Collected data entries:
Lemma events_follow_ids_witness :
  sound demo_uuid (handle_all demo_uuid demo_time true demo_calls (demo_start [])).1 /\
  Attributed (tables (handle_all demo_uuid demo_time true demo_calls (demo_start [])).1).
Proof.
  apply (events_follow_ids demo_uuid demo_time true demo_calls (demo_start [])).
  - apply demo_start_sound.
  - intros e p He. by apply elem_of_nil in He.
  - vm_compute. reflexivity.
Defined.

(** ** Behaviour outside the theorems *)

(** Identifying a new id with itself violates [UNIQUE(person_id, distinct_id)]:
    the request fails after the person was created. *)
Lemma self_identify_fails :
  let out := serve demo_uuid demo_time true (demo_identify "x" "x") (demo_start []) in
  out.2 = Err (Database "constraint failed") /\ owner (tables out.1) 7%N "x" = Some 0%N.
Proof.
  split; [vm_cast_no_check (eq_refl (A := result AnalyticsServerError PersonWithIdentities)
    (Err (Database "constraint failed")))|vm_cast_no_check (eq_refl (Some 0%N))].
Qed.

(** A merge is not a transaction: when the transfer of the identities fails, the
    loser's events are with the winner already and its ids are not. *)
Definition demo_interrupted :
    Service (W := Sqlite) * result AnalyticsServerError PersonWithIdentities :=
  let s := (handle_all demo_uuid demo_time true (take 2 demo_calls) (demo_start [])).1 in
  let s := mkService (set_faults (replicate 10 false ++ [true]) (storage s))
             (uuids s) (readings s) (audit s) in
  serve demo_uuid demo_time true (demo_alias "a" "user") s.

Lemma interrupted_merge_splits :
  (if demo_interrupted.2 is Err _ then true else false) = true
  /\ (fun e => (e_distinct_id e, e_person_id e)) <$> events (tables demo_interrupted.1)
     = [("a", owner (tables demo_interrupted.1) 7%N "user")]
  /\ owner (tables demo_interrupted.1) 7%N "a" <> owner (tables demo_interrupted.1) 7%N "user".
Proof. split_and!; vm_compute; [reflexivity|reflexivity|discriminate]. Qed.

---

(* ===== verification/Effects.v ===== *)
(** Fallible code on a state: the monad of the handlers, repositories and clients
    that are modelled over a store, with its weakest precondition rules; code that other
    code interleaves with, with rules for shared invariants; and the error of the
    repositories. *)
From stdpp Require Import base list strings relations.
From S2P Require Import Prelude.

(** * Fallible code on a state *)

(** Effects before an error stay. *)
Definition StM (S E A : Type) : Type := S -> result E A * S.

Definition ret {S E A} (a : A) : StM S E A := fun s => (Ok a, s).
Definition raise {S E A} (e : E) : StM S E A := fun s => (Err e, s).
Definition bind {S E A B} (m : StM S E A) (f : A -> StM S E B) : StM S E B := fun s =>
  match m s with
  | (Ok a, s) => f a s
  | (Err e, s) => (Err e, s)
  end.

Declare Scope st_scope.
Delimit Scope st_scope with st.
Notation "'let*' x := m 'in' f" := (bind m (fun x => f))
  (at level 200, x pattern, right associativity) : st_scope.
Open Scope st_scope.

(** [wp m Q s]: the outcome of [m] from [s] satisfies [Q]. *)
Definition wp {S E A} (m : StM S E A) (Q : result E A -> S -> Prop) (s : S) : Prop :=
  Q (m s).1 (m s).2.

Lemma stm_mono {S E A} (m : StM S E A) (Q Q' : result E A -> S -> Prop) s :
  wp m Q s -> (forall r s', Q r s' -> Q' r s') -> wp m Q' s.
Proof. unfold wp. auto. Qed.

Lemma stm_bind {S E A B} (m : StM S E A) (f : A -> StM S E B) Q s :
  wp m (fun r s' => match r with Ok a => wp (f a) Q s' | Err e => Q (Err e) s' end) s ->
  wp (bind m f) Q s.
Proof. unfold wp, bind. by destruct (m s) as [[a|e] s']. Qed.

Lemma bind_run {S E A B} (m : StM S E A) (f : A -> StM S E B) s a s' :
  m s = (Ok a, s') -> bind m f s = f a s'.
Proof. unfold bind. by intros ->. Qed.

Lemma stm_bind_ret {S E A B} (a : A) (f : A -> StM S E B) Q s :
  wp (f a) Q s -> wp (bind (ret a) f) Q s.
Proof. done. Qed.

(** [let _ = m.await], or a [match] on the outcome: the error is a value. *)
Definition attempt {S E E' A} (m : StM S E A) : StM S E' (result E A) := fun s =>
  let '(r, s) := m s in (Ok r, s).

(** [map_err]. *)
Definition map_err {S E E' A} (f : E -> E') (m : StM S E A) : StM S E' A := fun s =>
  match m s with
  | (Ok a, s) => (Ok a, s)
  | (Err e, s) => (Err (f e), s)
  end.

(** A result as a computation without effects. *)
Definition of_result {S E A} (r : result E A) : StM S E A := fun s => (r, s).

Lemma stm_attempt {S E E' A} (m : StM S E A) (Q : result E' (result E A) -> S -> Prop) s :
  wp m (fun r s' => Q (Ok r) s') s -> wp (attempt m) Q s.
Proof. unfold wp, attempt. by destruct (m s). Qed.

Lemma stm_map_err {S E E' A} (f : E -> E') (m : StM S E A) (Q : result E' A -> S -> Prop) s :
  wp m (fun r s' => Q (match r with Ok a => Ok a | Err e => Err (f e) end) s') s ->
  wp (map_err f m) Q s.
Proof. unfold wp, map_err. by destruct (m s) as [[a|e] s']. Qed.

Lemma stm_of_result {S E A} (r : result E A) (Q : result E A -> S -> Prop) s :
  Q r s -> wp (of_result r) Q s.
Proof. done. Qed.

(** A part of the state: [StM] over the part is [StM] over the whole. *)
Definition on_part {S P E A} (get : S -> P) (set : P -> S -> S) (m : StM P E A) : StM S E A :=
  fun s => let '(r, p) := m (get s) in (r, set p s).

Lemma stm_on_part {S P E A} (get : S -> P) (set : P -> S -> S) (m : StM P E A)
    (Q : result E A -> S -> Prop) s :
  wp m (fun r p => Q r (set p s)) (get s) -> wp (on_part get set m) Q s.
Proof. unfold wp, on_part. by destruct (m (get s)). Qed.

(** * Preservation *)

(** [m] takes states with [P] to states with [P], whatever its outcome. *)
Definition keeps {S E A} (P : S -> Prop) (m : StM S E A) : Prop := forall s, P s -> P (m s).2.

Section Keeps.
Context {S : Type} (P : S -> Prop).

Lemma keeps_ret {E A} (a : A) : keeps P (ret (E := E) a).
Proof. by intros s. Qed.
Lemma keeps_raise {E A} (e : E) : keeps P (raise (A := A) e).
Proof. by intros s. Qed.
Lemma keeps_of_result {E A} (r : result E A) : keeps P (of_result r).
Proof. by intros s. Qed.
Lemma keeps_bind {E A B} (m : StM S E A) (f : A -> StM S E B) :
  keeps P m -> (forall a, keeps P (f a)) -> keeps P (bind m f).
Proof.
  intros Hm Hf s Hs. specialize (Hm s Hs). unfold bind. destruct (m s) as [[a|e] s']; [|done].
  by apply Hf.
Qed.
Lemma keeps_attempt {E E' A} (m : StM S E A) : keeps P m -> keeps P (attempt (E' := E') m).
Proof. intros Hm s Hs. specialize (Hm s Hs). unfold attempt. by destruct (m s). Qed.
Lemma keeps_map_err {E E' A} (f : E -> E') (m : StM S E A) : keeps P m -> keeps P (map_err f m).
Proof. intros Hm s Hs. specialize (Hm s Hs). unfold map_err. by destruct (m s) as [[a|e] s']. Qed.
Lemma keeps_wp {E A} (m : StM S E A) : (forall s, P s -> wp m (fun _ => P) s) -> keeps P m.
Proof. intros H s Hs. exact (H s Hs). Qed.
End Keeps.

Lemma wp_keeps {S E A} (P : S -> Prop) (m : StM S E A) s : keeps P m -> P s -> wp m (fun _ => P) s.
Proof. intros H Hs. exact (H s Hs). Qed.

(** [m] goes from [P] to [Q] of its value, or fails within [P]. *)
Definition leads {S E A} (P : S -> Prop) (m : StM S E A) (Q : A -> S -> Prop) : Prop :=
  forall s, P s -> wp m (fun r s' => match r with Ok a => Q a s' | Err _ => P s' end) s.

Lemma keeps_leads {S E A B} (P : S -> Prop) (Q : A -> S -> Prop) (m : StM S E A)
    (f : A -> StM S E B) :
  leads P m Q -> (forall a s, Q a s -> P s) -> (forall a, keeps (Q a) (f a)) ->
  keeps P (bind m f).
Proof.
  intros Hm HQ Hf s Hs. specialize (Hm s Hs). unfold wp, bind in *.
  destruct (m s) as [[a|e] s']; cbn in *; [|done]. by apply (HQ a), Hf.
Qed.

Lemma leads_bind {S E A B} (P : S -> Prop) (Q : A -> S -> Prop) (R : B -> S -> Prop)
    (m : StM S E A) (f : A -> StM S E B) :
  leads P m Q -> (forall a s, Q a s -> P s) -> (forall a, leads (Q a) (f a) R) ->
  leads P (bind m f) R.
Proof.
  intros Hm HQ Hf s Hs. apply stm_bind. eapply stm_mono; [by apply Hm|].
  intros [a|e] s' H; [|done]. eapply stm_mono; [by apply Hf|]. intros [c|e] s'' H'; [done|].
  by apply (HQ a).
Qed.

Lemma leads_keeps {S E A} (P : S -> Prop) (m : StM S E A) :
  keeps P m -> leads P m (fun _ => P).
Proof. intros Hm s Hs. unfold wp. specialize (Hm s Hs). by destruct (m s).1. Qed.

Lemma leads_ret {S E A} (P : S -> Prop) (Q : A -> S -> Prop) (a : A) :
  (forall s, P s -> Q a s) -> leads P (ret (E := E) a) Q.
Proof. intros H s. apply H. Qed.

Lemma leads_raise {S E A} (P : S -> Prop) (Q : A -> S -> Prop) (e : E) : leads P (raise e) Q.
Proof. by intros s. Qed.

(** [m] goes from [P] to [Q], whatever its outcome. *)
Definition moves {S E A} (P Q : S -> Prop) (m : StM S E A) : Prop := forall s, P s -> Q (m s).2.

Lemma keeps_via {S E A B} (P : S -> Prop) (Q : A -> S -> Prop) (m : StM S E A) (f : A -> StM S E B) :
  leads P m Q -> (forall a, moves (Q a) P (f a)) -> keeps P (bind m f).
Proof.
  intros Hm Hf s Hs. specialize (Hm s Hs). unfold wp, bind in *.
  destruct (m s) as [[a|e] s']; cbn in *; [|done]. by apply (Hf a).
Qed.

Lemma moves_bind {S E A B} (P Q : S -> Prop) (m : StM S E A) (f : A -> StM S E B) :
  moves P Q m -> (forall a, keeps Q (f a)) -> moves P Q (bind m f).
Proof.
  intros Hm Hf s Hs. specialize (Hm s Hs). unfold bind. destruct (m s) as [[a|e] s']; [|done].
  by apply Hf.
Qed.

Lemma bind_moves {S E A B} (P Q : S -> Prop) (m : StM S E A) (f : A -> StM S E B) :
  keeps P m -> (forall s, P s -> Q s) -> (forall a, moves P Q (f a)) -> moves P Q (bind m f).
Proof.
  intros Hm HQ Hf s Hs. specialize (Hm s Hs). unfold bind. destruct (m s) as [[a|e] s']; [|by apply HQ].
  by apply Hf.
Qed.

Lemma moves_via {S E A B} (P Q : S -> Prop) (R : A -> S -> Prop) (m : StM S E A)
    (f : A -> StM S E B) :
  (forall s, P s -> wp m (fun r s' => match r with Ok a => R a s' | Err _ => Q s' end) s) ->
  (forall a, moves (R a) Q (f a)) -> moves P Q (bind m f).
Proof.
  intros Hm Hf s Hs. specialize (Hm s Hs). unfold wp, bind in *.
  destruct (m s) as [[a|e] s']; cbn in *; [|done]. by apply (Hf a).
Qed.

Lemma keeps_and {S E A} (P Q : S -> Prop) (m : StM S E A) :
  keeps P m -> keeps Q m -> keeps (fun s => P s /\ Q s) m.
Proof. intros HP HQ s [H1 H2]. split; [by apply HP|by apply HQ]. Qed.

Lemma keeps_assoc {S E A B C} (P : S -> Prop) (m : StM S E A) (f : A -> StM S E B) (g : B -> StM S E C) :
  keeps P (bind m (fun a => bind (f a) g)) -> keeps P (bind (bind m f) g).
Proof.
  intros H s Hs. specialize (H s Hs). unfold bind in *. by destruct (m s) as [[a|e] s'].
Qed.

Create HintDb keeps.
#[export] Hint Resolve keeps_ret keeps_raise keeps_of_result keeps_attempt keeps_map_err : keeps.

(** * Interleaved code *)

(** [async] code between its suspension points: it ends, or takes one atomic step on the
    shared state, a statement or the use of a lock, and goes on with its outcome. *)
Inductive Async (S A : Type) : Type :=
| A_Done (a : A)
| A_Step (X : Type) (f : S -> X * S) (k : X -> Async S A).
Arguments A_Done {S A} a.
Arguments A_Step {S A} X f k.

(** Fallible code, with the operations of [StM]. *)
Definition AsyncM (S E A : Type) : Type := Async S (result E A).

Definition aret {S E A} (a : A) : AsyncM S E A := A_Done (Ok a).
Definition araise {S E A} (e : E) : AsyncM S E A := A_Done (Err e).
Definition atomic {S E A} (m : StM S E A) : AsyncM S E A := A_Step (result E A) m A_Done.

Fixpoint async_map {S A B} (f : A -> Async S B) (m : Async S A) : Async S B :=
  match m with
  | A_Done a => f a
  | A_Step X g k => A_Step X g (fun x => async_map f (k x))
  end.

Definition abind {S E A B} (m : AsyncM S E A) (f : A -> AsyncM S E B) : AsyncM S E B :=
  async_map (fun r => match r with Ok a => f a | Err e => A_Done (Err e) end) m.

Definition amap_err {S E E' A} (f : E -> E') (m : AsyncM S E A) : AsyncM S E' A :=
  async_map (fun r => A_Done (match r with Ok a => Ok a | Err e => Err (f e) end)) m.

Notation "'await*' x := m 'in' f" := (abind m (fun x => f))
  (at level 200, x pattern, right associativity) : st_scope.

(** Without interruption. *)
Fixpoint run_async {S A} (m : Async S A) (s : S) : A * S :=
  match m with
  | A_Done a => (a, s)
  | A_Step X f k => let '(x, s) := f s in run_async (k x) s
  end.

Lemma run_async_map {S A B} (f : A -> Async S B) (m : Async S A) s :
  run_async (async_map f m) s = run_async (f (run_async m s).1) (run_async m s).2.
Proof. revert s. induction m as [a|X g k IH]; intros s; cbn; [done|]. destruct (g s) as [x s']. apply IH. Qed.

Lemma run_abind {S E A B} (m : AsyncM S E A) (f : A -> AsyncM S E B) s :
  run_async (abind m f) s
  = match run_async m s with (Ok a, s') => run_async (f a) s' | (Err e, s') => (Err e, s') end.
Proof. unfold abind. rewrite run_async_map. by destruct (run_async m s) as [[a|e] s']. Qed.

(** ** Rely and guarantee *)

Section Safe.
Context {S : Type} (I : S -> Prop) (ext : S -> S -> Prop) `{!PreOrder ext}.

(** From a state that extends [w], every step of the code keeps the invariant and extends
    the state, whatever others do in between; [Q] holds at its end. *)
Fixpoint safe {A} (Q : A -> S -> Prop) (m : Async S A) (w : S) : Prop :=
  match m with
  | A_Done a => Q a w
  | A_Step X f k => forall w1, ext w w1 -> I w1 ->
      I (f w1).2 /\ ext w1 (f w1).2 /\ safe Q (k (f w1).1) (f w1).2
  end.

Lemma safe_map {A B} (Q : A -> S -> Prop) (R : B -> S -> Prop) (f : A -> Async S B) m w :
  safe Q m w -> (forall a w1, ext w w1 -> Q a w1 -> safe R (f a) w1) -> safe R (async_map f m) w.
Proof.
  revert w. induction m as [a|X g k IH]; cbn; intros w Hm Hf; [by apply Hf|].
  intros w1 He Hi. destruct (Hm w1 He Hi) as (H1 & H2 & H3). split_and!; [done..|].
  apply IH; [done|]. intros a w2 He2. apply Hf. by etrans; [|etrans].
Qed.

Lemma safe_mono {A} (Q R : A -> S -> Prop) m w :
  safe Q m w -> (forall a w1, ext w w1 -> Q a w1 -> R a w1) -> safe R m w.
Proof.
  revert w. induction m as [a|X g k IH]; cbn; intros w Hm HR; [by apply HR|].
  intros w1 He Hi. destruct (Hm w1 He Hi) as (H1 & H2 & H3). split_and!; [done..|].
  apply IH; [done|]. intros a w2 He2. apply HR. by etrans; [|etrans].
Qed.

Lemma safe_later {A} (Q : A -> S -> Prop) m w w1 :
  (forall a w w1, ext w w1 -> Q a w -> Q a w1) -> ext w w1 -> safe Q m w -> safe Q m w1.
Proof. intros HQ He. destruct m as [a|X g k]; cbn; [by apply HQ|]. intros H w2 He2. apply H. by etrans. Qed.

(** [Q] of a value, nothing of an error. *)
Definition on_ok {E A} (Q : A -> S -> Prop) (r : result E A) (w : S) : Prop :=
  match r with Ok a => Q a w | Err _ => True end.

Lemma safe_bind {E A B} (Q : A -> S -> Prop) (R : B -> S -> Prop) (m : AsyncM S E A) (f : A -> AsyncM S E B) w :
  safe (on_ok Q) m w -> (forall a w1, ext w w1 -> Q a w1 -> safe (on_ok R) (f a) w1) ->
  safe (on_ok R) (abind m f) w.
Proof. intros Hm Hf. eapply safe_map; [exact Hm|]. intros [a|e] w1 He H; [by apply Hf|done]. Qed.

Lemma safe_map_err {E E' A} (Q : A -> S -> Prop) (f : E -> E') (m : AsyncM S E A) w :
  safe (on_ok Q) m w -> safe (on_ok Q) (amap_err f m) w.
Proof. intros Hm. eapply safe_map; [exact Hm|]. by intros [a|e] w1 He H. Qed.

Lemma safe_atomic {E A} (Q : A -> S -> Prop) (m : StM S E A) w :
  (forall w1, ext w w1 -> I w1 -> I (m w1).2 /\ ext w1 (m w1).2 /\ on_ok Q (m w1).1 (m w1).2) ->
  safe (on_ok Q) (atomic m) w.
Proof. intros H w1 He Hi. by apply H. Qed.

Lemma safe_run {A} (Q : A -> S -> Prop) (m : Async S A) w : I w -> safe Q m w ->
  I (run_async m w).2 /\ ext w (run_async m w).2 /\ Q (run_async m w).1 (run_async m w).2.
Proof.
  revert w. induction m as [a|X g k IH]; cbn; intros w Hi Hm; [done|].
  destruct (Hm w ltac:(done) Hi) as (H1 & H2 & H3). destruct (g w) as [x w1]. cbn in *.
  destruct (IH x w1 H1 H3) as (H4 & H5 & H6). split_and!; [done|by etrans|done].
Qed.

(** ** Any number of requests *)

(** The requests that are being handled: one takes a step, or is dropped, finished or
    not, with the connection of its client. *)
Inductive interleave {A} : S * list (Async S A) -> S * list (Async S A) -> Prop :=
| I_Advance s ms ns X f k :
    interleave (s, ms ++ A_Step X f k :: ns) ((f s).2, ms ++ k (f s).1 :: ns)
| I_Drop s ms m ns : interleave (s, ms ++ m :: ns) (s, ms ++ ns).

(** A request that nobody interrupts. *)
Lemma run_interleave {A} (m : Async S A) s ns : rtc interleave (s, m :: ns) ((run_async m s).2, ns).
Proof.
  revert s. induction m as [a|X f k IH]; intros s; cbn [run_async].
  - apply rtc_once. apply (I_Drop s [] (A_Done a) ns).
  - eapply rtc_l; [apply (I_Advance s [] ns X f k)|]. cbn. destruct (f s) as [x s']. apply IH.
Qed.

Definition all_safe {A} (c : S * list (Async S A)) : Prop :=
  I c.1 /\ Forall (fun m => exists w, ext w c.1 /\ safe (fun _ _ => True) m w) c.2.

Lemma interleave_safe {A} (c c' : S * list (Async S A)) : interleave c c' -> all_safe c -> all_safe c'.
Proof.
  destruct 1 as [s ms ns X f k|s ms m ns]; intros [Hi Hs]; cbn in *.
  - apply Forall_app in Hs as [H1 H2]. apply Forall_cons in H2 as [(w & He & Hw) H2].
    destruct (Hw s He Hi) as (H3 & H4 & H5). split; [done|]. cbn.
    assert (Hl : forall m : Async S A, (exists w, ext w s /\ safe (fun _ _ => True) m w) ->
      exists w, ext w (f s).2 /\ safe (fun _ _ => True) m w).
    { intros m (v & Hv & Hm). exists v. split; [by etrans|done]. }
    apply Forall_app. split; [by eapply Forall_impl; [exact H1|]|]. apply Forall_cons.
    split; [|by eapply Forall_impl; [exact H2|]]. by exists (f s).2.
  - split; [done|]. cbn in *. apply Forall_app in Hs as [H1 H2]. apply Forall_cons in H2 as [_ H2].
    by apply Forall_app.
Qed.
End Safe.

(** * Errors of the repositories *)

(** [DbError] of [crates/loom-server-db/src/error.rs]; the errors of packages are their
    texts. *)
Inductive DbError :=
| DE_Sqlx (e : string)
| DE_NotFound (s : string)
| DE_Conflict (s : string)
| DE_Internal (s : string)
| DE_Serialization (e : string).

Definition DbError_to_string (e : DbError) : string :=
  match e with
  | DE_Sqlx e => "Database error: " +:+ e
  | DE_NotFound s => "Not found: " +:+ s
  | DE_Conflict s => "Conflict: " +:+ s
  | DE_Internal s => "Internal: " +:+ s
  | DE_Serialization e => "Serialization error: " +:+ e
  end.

_About this exercise:_ Of the entries above, repeat exactly the lines from the line with "B := fun s =>" through the line with "(** [wp m Q s]: the", both of them included.

_Your solution:_
Definition bind {S E A B} (m : StM S E A) (f : A -> StM S E B) : StM S E B := fun s =>
  match m s with
  | (Ok a, s) => f a s
  | (Err e, s) => (Err e, s)
  end.

Declare Scope st_scope.
Delimit Scope st_scope with st.
Notation "'let*' x := m 'in' f" := (bind m (fun x => f))
  (at level 200, x pattern, right associativity) : st_scope.
Open Scope st_scope.

(** [wp m Q s]: the outcome of [m] from [s] satisfies [Q]. *)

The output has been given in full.